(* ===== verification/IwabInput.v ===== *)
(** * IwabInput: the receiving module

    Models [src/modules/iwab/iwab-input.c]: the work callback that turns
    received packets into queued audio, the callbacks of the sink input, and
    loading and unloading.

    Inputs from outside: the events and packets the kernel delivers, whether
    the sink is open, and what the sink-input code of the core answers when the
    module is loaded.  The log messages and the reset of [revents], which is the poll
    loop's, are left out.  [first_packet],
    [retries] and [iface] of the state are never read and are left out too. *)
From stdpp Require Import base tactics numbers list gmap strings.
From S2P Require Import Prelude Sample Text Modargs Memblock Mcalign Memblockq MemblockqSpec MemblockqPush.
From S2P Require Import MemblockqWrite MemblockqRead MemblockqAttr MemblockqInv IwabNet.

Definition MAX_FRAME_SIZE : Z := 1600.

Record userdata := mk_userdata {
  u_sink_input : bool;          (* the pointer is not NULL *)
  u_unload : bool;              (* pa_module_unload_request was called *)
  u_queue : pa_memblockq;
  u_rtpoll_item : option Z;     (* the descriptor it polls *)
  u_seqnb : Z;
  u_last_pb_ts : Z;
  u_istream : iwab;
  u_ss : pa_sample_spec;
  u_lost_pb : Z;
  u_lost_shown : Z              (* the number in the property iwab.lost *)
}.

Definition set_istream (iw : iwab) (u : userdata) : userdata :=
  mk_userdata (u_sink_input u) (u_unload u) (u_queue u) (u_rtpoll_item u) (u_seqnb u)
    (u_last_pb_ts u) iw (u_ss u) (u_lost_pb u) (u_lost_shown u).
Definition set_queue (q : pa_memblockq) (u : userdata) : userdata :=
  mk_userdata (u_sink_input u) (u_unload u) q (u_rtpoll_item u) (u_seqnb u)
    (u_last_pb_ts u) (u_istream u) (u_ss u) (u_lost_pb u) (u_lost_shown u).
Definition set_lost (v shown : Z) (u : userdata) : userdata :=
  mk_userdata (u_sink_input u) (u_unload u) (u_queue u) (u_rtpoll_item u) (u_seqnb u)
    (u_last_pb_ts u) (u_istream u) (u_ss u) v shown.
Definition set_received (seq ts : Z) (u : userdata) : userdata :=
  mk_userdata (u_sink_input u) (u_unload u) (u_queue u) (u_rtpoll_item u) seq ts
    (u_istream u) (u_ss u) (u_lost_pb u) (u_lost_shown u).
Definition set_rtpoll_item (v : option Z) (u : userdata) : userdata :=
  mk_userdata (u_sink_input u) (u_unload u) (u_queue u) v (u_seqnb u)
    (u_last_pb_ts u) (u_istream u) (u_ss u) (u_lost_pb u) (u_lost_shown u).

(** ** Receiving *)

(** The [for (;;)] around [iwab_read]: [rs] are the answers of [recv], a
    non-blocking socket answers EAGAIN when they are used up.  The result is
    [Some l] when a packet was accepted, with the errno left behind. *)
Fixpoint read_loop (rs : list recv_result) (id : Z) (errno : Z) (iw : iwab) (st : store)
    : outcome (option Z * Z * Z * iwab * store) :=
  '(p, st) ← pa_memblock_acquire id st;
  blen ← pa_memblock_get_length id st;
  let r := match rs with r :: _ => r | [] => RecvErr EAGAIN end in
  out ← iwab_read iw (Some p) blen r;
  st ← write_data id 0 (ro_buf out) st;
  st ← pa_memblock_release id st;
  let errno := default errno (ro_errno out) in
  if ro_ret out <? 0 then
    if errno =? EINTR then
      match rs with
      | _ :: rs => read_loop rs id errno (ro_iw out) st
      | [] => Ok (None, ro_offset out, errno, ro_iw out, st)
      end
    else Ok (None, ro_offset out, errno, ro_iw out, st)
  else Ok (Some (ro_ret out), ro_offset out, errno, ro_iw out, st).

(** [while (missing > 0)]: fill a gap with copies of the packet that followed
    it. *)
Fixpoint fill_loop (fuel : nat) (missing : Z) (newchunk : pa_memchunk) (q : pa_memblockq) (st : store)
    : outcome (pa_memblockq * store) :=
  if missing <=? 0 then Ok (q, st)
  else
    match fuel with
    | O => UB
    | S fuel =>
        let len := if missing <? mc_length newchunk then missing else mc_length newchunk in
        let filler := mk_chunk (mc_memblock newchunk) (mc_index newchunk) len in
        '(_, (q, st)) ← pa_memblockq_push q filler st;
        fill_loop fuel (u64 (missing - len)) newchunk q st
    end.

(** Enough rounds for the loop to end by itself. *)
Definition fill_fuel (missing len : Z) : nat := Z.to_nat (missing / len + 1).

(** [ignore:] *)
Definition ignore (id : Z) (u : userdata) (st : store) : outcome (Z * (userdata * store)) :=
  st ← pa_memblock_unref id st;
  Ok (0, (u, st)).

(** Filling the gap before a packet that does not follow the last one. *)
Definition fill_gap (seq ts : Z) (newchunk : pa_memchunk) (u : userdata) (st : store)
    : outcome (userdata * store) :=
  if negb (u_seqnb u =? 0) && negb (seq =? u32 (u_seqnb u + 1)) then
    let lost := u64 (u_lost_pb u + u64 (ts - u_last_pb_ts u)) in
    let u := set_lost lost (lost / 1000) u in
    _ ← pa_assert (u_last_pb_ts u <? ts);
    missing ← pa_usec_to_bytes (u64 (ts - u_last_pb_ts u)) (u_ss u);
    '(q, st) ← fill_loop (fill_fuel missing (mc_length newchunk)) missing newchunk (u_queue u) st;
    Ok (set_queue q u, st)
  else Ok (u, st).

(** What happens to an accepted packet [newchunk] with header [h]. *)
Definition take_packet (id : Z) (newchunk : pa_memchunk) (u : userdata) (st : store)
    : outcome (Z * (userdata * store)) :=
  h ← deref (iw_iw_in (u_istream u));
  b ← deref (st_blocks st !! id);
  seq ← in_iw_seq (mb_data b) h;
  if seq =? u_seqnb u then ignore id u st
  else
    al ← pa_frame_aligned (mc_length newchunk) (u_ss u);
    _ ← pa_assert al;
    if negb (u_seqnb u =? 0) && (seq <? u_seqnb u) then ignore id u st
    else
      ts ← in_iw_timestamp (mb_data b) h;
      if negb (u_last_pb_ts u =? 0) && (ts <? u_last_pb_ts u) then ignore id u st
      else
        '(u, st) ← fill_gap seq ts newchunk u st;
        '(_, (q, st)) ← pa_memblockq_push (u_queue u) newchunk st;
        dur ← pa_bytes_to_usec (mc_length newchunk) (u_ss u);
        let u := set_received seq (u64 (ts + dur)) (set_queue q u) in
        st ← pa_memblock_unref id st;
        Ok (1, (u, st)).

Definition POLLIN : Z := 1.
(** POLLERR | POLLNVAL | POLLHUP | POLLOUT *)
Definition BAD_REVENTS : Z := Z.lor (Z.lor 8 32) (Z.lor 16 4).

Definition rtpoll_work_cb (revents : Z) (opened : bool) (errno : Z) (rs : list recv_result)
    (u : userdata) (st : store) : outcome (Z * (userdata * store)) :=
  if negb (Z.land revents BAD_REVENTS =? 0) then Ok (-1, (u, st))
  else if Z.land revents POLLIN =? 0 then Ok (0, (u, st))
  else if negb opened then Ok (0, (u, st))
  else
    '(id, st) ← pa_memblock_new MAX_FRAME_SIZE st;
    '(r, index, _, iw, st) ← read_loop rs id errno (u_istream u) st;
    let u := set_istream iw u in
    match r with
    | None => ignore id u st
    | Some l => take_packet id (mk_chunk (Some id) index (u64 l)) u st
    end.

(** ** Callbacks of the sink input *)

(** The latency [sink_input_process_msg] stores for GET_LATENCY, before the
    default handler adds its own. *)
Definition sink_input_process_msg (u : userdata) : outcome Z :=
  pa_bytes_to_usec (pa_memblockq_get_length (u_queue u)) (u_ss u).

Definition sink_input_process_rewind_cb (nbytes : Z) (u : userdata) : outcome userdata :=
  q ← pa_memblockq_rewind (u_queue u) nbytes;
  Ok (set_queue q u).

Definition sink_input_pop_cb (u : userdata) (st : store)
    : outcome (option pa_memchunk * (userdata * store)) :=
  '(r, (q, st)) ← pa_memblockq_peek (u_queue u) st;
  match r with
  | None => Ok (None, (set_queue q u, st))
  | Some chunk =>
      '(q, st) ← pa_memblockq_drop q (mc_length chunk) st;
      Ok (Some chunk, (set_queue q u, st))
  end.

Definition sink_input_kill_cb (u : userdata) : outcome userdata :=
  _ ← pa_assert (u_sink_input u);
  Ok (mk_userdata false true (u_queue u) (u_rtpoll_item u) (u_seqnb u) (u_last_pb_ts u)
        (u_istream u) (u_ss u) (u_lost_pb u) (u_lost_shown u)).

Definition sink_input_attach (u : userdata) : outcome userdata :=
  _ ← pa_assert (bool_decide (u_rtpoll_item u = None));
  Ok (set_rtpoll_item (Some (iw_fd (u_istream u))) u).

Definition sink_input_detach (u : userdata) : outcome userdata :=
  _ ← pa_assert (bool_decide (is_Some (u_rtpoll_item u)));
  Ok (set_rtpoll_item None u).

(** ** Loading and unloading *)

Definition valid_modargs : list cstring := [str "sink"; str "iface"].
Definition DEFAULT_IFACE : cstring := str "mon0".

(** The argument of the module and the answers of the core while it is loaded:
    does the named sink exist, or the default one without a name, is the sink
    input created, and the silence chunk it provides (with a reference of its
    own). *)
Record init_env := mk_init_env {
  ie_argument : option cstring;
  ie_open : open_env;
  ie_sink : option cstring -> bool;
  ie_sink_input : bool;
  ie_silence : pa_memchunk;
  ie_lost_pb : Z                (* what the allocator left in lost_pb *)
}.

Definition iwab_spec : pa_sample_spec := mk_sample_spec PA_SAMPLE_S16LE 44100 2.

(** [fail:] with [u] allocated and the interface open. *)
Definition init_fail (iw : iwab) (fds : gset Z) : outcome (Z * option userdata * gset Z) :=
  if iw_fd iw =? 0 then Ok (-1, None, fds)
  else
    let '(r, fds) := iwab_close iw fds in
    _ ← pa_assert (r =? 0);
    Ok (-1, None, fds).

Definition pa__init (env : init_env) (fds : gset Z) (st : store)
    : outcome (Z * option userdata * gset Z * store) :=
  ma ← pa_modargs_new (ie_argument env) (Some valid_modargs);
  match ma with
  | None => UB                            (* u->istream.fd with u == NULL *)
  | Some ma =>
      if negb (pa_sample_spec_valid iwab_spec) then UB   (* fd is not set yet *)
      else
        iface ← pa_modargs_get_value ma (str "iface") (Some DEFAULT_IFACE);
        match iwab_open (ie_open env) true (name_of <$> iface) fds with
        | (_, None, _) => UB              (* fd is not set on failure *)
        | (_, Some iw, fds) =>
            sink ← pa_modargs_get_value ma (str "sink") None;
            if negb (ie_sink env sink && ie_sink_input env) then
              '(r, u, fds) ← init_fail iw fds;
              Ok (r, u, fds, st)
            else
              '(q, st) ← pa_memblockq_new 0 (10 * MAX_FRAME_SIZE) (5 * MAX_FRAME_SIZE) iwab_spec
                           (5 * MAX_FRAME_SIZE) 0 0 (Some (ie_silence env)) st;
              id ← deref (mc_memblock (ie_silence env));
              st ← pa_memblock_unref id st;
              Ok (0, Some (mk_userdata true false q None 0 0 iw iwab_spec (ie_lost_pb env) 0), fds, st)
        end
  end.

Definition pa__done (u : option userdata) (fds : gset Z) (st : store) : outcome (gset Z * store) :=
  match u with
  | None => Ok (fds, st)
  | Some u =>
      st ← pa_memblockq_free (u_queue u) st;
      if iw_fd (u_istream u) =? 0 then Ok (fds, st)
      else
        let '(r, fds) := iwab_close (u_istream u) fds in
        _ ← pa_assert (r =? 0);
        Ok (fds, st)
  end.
---
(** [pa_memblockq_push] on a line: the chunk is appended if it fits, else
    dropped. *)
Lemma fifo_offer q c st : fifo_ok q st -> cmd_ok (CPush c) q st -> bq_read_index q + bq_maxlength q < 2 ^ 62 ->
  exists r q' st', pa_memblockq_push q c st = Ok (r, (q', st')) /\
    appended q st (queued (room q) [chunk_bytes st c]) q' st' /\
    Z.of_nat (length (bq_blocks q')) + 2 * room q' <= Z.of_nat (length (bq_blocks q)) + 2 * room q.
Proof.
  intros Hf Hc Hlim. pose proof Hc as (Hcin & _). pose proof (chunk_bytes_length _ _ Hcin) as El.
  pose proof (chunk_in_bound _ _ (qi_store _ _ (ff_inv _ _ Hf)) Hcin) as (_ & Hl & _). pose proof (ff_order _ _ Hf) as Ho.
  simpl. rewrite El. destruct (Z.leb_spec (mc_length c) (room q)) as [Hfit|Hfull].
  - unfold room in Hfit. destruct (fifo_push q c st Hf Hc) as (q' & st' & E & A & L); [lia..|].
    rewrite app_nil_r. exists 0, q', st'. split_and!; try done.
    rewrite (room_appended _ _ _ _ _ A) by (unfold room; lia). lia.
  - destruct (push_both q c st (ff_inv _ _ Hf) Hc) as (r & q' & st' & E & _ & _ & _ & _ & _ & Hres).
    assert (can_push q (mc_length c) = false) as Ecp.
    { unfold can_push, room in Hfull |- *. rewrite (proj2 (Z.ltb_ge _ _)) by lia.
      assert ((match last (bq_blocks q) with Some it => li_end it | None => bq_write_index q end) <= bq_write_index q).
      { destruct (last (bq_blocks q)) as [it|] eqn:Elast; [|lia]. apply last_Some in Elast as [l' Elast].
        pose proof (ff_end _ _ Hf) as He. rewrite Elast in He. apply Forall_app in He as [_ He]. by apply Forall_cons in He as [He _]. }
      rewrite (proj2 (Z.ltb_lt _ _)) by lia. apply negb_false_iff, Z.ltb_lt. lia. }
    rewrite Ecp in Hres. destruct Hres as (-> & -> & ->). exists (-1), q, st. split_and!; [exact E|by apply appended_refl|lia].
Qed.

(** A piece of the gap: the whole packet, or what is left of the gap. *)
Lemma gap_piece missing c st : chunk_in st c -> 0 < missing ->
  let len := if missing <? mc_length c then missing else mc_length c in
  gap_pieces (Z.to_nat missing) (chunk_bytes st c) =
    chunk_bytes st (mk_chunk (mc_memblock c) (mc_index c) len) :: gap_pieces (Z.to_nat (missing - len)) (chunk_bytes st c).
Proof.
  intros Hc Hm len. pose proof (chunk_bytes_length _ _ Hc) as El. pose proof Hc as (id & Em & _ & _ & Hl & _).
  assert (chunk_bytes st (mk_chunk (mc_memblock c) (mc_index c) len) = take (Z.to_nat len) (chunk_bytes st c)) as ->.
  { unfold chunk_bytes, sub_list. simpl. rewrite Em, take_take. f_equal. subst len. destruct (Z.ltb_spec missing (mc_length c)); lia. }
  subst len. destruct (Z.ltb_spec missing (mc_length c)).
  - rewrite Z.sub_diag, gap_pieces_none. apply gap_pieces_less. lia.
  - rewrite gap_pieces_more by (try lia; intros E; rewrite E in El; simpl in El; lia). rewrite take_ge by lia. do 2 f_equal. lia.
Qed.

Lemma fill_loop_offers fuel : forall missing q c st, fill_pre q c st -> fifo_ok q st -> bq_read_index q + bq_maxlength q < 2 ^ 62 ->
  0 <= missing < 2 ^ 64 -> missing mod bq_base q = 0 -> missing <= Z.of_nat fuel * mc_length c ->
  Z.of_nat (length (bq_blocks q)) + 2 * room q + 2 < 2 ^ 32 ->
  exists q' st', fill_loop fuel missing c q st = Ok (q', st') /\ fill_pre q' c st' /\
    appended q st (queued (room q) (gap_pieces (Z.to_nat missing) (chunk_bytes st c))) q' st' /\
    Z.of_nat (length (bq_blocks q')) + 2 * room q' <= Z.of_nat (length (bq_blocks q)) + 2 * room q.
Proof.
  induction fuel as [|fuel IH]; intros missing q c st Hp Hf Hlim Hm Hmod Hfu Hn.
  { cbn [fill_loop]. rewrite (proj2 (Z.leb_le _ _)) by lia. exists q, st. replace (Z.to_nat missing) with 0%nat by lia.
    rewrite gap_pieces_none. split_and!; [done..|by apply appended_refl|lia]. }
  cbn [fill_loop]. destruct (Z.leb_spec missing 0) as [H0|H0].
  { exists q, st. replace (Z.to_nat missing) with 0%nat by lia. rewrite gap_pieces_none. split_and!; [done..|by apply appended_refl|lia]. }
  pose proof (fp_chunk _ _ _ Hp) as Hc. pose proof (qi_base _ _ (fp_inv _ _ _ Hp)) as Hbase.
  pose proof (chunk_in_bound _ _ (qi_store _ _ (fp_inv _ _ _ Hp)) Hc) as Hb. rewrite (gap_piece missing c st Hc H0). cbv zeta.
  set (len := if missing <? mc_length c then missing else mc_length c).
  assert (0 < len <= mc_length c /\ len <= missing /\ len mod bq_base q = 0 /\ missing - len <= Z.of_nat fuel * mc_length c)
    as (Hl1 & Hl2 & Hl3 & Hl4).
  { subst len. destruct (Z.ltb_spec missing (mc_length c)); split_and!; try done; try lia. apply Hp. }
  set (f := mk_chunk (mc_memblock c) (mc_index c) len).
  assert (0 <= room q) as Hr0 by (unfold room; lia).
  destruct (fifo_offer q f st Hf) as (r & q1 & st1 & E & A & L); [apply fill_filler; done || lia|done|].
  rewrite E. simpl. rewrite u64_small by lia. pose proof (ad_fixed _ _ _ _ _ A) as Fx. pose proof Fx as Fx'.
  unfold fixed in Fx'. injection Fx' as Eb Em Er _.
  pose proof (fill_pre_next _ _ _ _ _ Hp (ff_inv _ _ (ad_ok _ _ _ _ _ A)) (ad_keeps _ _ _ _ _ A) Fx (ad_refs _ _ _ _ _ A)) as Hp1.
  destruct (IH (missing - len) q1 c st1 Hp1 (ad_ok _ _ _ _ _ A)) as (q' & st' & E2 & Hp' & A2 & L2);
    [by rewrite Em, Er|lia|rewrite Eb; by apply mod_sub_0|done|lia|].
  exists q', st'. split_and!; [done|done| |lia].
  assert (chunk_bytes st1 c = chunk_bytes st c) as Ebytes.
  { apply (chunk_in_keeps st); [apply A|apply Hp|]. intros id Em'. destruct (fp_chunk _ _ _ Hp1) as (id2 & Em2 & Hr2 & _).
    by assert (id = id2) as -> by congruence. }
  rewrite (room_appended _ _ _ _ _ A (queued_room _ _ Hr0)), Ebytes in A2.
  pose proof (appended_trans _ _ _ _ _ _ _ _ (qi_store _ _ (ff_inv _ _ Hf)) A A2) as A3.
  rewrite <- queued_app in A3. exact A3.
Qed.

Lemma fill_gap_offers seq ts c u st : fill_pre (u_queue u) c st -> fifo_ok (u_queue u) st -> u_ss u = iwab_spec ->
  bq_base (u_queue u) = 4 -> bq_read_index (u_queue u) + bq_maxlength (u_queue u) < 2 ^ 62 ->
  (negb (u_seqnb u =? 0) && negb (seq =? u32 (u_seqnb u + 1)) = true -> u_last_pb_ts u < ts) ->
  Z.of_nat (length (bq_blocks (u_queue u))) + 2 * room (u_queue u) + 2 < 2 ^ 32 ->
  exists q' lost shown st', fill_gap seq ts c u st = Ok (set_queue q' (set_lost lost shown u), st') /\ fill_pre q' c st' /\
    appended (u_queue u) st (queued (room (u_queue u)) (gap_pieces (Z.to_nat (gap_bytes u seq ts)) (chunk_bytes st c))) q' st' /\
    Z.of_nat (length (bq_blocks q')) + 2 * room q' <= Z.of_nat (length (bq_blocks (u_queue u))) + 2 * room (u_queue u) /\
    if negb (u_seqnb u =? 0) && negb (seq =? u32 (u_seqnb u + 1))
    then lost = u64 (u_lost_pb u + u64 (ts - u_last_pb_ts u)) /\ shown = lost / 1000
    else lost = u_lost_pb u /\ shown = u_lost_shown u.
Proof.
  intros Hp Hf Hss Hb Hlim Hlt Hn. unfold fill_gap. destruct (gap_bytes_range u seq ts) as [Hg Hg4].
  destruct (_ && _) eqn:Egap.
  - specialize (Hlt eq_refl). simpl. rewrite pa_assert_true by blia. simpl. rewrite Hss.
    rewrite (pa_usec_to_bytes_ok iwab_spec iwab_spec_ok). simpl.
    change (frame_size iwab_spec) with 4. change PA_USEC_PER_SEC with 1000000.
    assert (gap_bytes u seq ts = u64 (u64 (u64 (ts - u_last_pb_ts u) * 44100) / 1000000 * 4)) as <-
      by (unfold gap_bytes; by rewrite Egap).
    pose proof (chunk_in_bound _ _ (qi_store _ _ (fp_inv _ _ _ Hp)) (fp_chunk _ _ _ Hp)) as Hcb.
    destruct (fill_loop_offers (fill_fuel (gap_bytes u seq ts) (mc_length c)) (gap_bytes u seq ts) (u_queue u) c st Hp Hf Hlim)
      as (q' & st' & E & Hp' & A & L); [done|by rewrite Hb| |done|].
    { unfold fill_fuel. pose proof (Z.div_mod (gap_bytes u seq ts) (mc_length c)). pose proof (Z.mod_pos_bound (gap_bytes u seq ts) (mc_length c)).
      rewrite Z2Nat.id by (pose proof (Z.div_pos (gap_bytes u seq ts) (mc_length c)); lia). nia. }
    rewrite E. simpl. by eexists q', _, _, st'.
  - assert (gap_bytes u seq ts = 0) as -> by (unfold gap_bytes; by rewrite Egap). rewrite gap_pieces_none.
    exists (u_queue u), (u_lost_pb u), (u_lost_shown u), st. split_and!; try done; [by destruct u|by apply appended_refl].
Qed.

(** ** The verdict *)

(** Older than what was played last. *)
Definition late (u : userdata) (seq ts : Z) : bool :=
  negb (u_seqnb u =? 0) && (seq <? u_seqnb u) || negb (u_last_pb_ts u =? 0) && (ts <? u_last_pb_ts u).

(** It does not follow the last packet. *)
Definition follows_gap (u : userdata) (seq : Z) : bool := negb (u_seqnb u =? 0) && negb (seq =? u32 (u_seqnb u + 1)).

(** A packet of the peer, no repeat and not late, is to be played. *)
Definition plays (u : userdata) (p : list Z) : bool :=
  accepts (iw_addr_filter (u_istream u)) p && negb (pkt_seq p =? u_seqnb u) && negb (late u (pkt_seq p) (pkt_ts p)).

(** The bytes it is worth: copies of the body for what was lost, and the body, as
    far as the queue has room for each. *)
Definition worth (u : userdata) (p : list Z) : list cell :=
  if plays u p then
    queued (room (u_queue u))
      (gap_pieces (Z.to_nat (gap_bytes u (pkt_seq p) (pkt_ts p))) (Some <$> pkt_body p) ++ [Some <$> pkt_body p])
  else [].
---
Reproduce each line of the data containing the word "when".

▶ _EXERCISE RESPONSE_:
    the sink is open, and what the sink-input code of the core answers when the
    non-blocking socket answers EAGAIN when they are used up.  The result is
    [Some l] when a packet was accepted, with the errno left behind. *)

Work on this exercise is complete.